▸ What you have to do
Show each line from the records below in which the word "length" occurs.

▸ Supplied records

(* ===== verification/Mkfs.v ===== *)
(** * The file system builder ([mkfs/mkfs.c])

    The image is a file of blocks of [BSIZE] bytes; a read past its end ends
    the program, as [die] does. A file to be copied is its name and what the
    calls of [read] on it return, or [None] when it cannot be opened. *)

From stdpp Require Import gmap.
From S2P Require Import Prelude.
From S2P Require Import Machine.
From S2P Require Import Bio.
From S2P Require Import Log.
From S2P Require Import Fs.
#[local] Open Scope Z_scope.

Definition NINODES : Z := 200.
Definition nbitmap : Z := FSSIZE / (BSIZE * 8) + 1.
Definition ninodeblocks : Z := NINODES / IPB + 1.
Definition nlog : Z := LOGSIZE.
Definition nmeta : Z := 2 + nlog + ninodeblocks + nbitmap.
Definition nblocks : Z := FSSIZE - nmeta.
Definition zeroes : list Z := replicate (Z.to_nat BSIZE) 0.

(** The number whose bytes in memory are the little-endian bytes of [x]. *)
Definition xshort (x : Z) : Z := le_value (le_bytes 2 x).
Definition xint (x : Z) : Z := le_value (le_bytes 4 x).

(** [sb] as [main] fills it in. *)
Definition mkfs_sb : superblock :=
  mk_superblock FSMAGIC (xint FSSIZE) (xint nblocks) (xint NINODES) (xint nlog) (xint 2) (xint (2 + nlog))
    (xint (2 + nlog + ninodeblocks)).

(** [fsfd], [freeinode] and [freeblock]. *)
Record mst := mk_mst { image : gmap Z (list Z); freeinode : Z; freeblock : Z }.
#[export] Instance mst_eta : Settable mst := λ s, mk_mst (image s) (freeinode s) (freeblock s).

Definition wsect (sec : Z) (buf : list Z) : M mst unit := modify (λ s : mst, s <| image := <[sec := buf]> (image s) |>).
Definition rsect (sec : Z) : M mst (list Z) :=
  let! r := gets (λ s, image s !! sec) in
  match r with Some buf => ret buf | None => panic "read" end.

Definition winode (inum : Z) (ip : dinode) : M mst unit :=
  let bn := IBLOCK inum mkfs_sb in
  let! buf := rsect bn in
  wsect bn (put_dinode buf (dinode_off inum) ip).
Definition rinode (inum : Z) : M mst dinode :=
  let! buf := rsect (IBLOCK inum mkfs_sb) in
  ret (get_dinode buf (dinode_off inum)).

Definition ialloc (type : Z) : M mst Z :=
  let! inum := gets freeinode in
  do! modify (λ s : mst, s <| freeinode := u32 (freeinode s + 1) |>) in
  do! winode inum (mk_dinode (xshort type) 0 0 (xshort 1) (xint 0) (replicate (NDIRECT + 1) 0)) in
  ret inum.

Definition balloc (used : Z) : M mst unit :=
  if negb (used <? BSIZE * 8) then panic "assert" else
  let buf := foldl (λ buf i, alter (λ x, u8 (Z.lor x (Z.shiftl 1 (i mod 8)))) (Z.to_nat (i / 8)) buf) zeroes (seqZ 0 used) in
  wsect (sb_bmapstart mkfs_sb) buf.

(** [freeblock++] *)
Definition next_block : M mst Z :=
  let! b := gets freeblock in
  do! modify (λ s : mst, s <| freeblock := u32 (freeblock s + 1) |>) in
  ret b.

(** The block [x] of block [fbn] of the file, allocated if there is none. *)
Definition iappend_direct (din : dinode) (fbn : Z) : M mst (Z * dinode) :=
  let i := Z.to_nat fbn in
  let! a := (if xint (d_addrs din !!! i) =? 0 then
               let! b := next_block in ret (<[i := xint b]> (d_addrs din))
             else ret (d_addrs din)) in
  let din := mk_dinode (d_type din) (d_major din) (d_minor din) (d_nlink din) (d_size din) a in
  ret (xint (d_addrs din !!! i), din).

Definition iappend_indirect (din : dinode) (fbn : Z) : M mst (Z * dinode) :=
  let! a := (if xint (d_addrs din !!! NDIRECT) =? 0 then
               let! b := next_block in ret (<[NDIRECT := xint b]> (d_addrs din))
             else ret (d_addrs din)) in
  let din := mk_dinode (d_type din) (d_major din) (d_minor din) (d_nlink din) (d_size din) a in
  let! indirect := rsect (xint (d_addrs din !!! NDIRECT)) in
  let off := Z.to_nat (4 * (fbn - Z.of_nat NDIRECT)) in
  let! indirect := (if get32 indirect off =? 0 then
               let! b := next_block in
               let ind := put32 indirect off (xint b) in
               do! wsect (xint (d_addrs din !!! NDIRECT)) ind in
               ret ind
             else ret indirect) in
  ret (xint (get32 indirect off), din).

(** [while(n > 0)]; [p] are the [n] bytes left. *)
Fixpoint iappend_loop (fuel : nat) (p : list Z) (off : Z) (din : dinode) : M mst (Z * dinode) :=
  match fuel with
  | O => λ s, NoFuel s
  | S fuel' =>
      let n := Z.of_nat (length p) in
      if negb (0 <? n) then ret (off, din) else
      let fbn := off / BSIZE in
      if negb (fbn <? MAXFILE) then panic "assert" else
      let! xd := (if fbn <? Z.of_nat NDIRECT then iappend_direct din fbn else iappend_indirect din fbn) in
      let n1 := Z.min n ((fbn + 1) * BSIZE - off) in
      let! buf := rsect xd.1 in
      do! wsect xd.1 (splice buf (Z.to_nat (off - fbn * BSIZE)) (take (Z.to_nat n1) p)) in
      iappend_loop fuel' (drop (Z.to_nat n1) p) (u32 (off + n1)) xd.2
  end.

Definition iappend (inum : Z) (p : list Z) : M mst unit :=
  let! din := rinode inum in
  let! r := iappend_loop (S (length p)) p (xint (d_size din)) din in
  let din := r.2 in
  winode inum (mk_dinode (d_type din) (d_major din) (d_minor din) (d_nlink din) (xint r.1) (d_addrs din)).

(** [de.inum = xshort(inum); strncpy(de.name, name, DIRSIZ)] *)
Definition dirent (inum : Z) (name : list Z) : list Z := mk_dirent (xshort inum) (strncpy_name name).

(** ['/'], ['_'], ['.'] *)
Definition c_slash : Z := 47.
Definition c_underscore : Z := 95.
Definition c_dot : Z := 46.

(** [argv[i]] without "user/"; without a leading underscore. *)
Definition strip_user (name : list Z) : list Z :=
  if decide (take 5 name = [117; 115; 101; 114; c_slash]) then drop 5 name else name.
Definition strip_underscore (name : list Z) : list Z :=
  match name with c :: rest => if c =? c_underscore then rest else name | [] => [] end.

(** [while((cc = read(fd, buf, sizeof(buf))) > 0) iappend(inum, buf, cc)]: the
    loop ends at the first read of no bytes. *)
Fixpoint copy_reads (inum : Z) (reads : list (list Z)) : M mst unit :=
  match reads with
  | [] => ret tt
  | buf :: reads' => if bool_decide (buf = []) then ret tt else do! iappend inum buf in copy_reads inum reads'
  end.

Definition copy_file (rootino : Z) (f : list Z * option (list (list Z))) : M mst unit :=
  let shortname := strip_user f.1 in
  if decide (c_slash ∈ shortname) then panic "assert" else
  match f.2 with
  | None => panic "open"
  | Some reads =>
      let shortname := strip_underscore shortname in
      let! inum := ialloc T_FILE in
      do! iappend rootino (dirent inum shortname) in
      copy_reads inum reads
  end.

(** [din.size = xint(((off/BSIZE) + 1) * BSIZE)] *)
Definition fix_root_size (rootino : Z) : M mst unit :=
  let! din := rinode rootino in
  let off := xint (d_size din) in
  let off := u32 ((off / BSIZE + 1) * BSIZE) in
  winode rootino (mk_dinode (d_type din) (d_major din) (d_minor din) (d_nlink din) (xint off) (d_addrs din)).

(** The image with a zeroed block and the bytes of [sb] in block 1. *)
Definition sb_block : list Z :=
  foldl (λ d (f : nat * Z), put32 d (4 * f.1) f.2) zeroes
    [(0%nat, sb_magic mkfs_sb); (1%nat, sb_size mkfs_sb); (2%nat, sb_nblocks mkfs_sb); (3%nat, sb_ninodes mkfs_sb);
     (4%nat, sb_nlog mkfs_sb); (5%nat, sb_logstart mkfs_sb); (6%nat, sb_inodestart mkfs_sb); (7%nat, sb_bmapstart mkfs_sb)].

Definition mkfs (files : list (list Z * option (list (list Z)))) : M mst unit :=
  do! modify (λ s : mst, s <| freeblock := nmeta |>) in
  do! for_each (seqZ 0 FSSIZE) (λ i, wsect i zeroes) in
  do! wsect 1 sb_block in
  let! rootino := ialloc T_DIR in
  if negb (rootino =? ROOTINO) then panic "assert" else
  do! iappend rootino (dirent rootino [c_dot]) in
  do! iappend rootino (dirent rootino [c_dot; c_dot]) in
  do! for_each files (copy_file rootino) in
  do! fix_root_size rootino in
  let! b := gets freeblock in
  balloc b.

Definition mkfs_start : mst := mk_mst ∅ 1 0.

▸ Task result
      let n := Z.of_nat (length p) in
  let! r := iappend_loop (S (length p)) p (xint (d_size din)) din in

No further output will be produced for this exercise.